Outdoor Camps Should Be Trained and Equipped
“This lifesaving equipment, which provides an electric shock to the chest of someone suffering from a disrupted hearth rhythm, has decreased in cost and size over the years, leading more people to contemplate its use in the outdoors.” – Tales of a Mountain Mama
Typically at camps, when you see a sudden cardiac arrest (SCA), it’s typically an older staffer or attending guest. However, young campers can be victims of SCA, as well. In these cases, there is usually some event that has caused it. Cardiac arrest has been reported in campers for a variety of health reasons, such as a congenital heart defect, a blow to the chest during a fight or being hit with a baseball, electrical shock, or respiratory arrest that results in cardiac arrest from drowning. There have even been situations where campers have suffered cardiac arrest due to simply running.
If not acted upon immediately, sudden cardiac arrests will result in death. In fact, there is less than a 5% survival rate with sudden cardiac arrest. Reacting immediately to a cardiac arrest is the key to saving a life. CPR should be administered immediately, as well as the use of an Automated External Defibrillator (AED Machine).
According to the American Heart Association, the chance of survival in an SCA event decreases by 7% to 10% for every minute that passes without defibrillation. Most camps are simply too far away for responders to arrive in time to save a life. This is why it is SO critical for all camps and outdoor activity venues to have an AED onsite, as well as personnel properly trained in CPR and AED use.
Sudden Cardiac Arrest Higher in Outdoor and Sports Activities Due to Exertion
In general, exercise helps combat heart disease, but intense, longer bouts of exercise can raise the risk of sudden cardiac arrest. Athletes often try to push their physical limits, getting faster, stronger, and more skilled over time.
According to Alberta Health Services, people are at a slightly higher risk of death from sudden cardiac arrest during or immediately following vigorous exertion. As a result, many outdoor and sports-related activities have a higher risk than others. Some examples include shoveling, hiking, skiing, and playing sports such as hockey, soccer, and basketball.
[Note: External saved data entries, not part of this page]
(** Sending. Nothing is sent unless the peer is connected, and then one
    command with exactly the target, the channel, the mode and the bytes at hand
    is queued behind those already there; no size is refused, in particular not
    one above what [get_max_packet_size] reports. An unknown transfer mode is
    sent reliably. *)
Lemma put_packet_queues_one_command {E} (p : IrohPeer (E := E)) buffer s :
  session p = Some s → receiver_alive (Handle.commands s) = true →
  let '(p', err) := put_packet_rawptr buffer (len buffer) p in
  (err = OK ↔ status p = CONNECTED) ∧
  (queue ∘ Handle.commands <$> session p') =
    Some (queue (Handle.commands s) ++
      if decide (status p = CONNECTED) then
        [Session.Send (target_peer p) (transfer_channel p) (to_session_mode (transfer_mode p)) buffer]
      else []) ∧
  (∀ m, transfer_mode p = from_session_mode m → to_session_mode (transfer_mode p) = m) ∧
  (transfer_mode p ∉ [UNRELIABLE; UNRELIABLE_ORDERED] → to_session_mode (transfer_mode p) = Reliable).
Proof.
  intros Hs Ha. unfold put_packet_rawptr. pose proof (len_nonneg buffer) as Hlen.
  rewrite decide_False by lia.
  assert ((if decide (len buffer = 0) then [] else take (Z.to_nat (len buffer)) buffer) = buffer) as ->.
  { case_decide as H0.
    - unfold len in H0. by rewrite (nil_length_inv buffer) by lia.
    - unfold len. by rewrite Nat2Z.id, take_ge by lia. }
  assert ((∀ m, transfer_mode p = from_session_mode m → to_session_mode (transfer_mode p) = m) ∧
    (transfer_mode p ∉ [UNRELIABLE; UNRELIABLE_ORDERED] → to_session_mode (transfer_mode p) = Reliable))
    as Hmode.
  { unfold to_session_mode. split.
    - intros m ->. by destruct m.
    - rewrite !not_elem_of_cons. intros (? & ? & _). by rewrite !decide_False. }
  unfold send. rewrite Hs. case_decide; cbn.
  - unfold chan_send. rewrite Ha. split_and!; [done..|apply Hmode|apply Hmode].
  - rewrite Hs. cbn. rewrite app_nil_r. split_and!; [by split|done|apply Hmode..].
Qed.

Lemma put_packet_queues_one_command_witness :
  let p := set_status CONNECTED (set_session (Some (Handle.fresh_handle [] None)) init) in
  let p' := (put_packet_rawptr [x61; x62] (len [x61; x62]) (E := nat) p).1 in
  (OK = OK ↔ status p = CONNECTED) ∧
  (queue ∘ Handle.commands <$> session p') = Some [Session.Send 0 0 Reliable [x61; x62]] ∧
  (∀ m, transfer_mode p = from_session_mode m → to_session_mode (transfer_mode p) = m) ∧
  (transfer_mode p ∉ [UNRELIABLE; UNRELIABLE_ORDERED] → to_session_mode (transfer_mode p) = Reliable).
Proof.
  intros p p'.
  exact (put_packet_queues_one_command p [x61; x62] (Handle.fresh_handle [] None) eq_refl eq_refl).
Defined.

(** C28: refusing newcomers reaches the accept loop. On an endpoint whose registry
    is in any state it can reach, a peer that hosts turns away exactly while the
    last setting says so, also one made before it hosted: a peer that offers only
    the session's protocol is refused before the handshake, one that is past it
    is closed with code 2, and otherwise it is handed to the session. Other
    protocols on the endpoint never notice. *)
Theorem refusal_reaches_the_accept_loop `{Countable E} {Addr} negotiated
    (w : World (E := E) (R := Registry) (Reg := Registration) (Addr := Addr)) e st bs :
  rtc (dispatch_step negotiated false) started st →
  dispatchers w !! e = Some (registry st) → ALPN ∉ held (registry st) →
  let w' := foldl (λ w b, set_refuse_new_connections b w) (host true e w).1 bs in
  let refused := default (refuse_new_connections (this w)) (last bs) in
  ∃ r', dispatchers w' !! e = Some r' ∧
    admits (Some [Some ALPN]) r' = negb refused ∧
    (∀ c, dispatch_route true (Some ALPN) (Some c) r' =
       if refused then CloseWith c REFUSED "not accepting connections"
       else SendTo (fresh_id (registry st)) c) ∧
    ∀ a, a ≠ ALPN → wanted r' a = wanted (registry st) a.
Proof.
  intros (owner & [_ _ _ _ Hown Hflag Hfresh _ _])%routed_reachable He Hfree w' refused.
  assert (hosting e (registry st) refused w') as (s & r' & _ & _ & _ & Hr & Hp & Hf).
  { subst w' refused. induction bs as [|b bs IH] using rev_ind; [by apply host_hosting|].
    rewrite foldl_app, last_snoc. cbn. by eapply set_refuse_hosting. }
  clearbody w' refused. exists r'. unfold admits, offers_wanted_alpn, existsb, dispatch_route.
  assert (wanted r' ALPN = negb refused) as Hw.
  { unfold wanted, refusing. rewrite Hp, lookup_insert_eq. cbn. by rewrite Hf, lookup_insert_eq. }
  split_and!; [done| | |].
  - rewrite Hw. by destruct refused.
  - intros c. unfold refusing. rewrite Hp, lookup_insert_eq. cbn. by rewrite Hf, lookup_insert_eq.
  - intros a Ha. unfold wanted, refusing. rewrite Hp, lookup_insert_ne by done.
    destruct (protocols (registry st) !! a) as [p|] eqn:Hpa; [|done].
    rewrite Hf, lookup_insert_ne; [done|]. intros Heq. pose proof (Hflag a p Hpa) as Hfl.
    apply Hown in Hpa. rewrite <- Hfl, <- Heq, Hfresh in Hpa; [done|lia].
Qed.

Lemma refusal_reaches_the_accept_loop_witness :
  let w : World (E := nat) (R := Registry) (Reg := Registration) (Addr := nat) :=
    mk_world init {[ 4%nat := start ]} [] [] in
  let w' := foldl (λ w b, set_refuse_new_connections b w) (host true 4%nat w).1 [true; false; true] in
  ∃ r', dispatchers w' !! 4%nat = Some r' ∧
    admits (Some [Some ALPN]) r' = negb true ∧
    (∀ c, dispatch_route true (Some ALPN) (Some c) r' =
       if true then CloseWith c REFUSED "not accepting connections" else SendTo 0%nat c) ∧
    ∀ a, a ≠ ALPN → wanted r' a = wanted start a.
Proof.
  intros w. refine (refusal_reaches_the_accept_loop (λ _, []) w 4%nat started [true; false; true] _ _ _);
    [apply rtc_refl|reflexivity|by_decision].
Defined.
Additionally, sudden cardiac death (SCD) is the major cause of fatalities in males over 34 years of age during hiking or downhill skiing in the mountains. The risk factors and triggers associated with Sudden Cardiac Deaths during these mountain activities are:
- Duration of activity
- The longer the time from the last food and fluid intake during hiking
- A prior myocardial infarction-known coronary artery disease, diabetes, hypercholesterolemia hypertension
Knowing this, skiers and hikers at risk of SCA should take preventative measures, such as modified trails, shorter routes, and abbreviated activities.
CPR/AED training for individuals participating in these types of rigorous activities.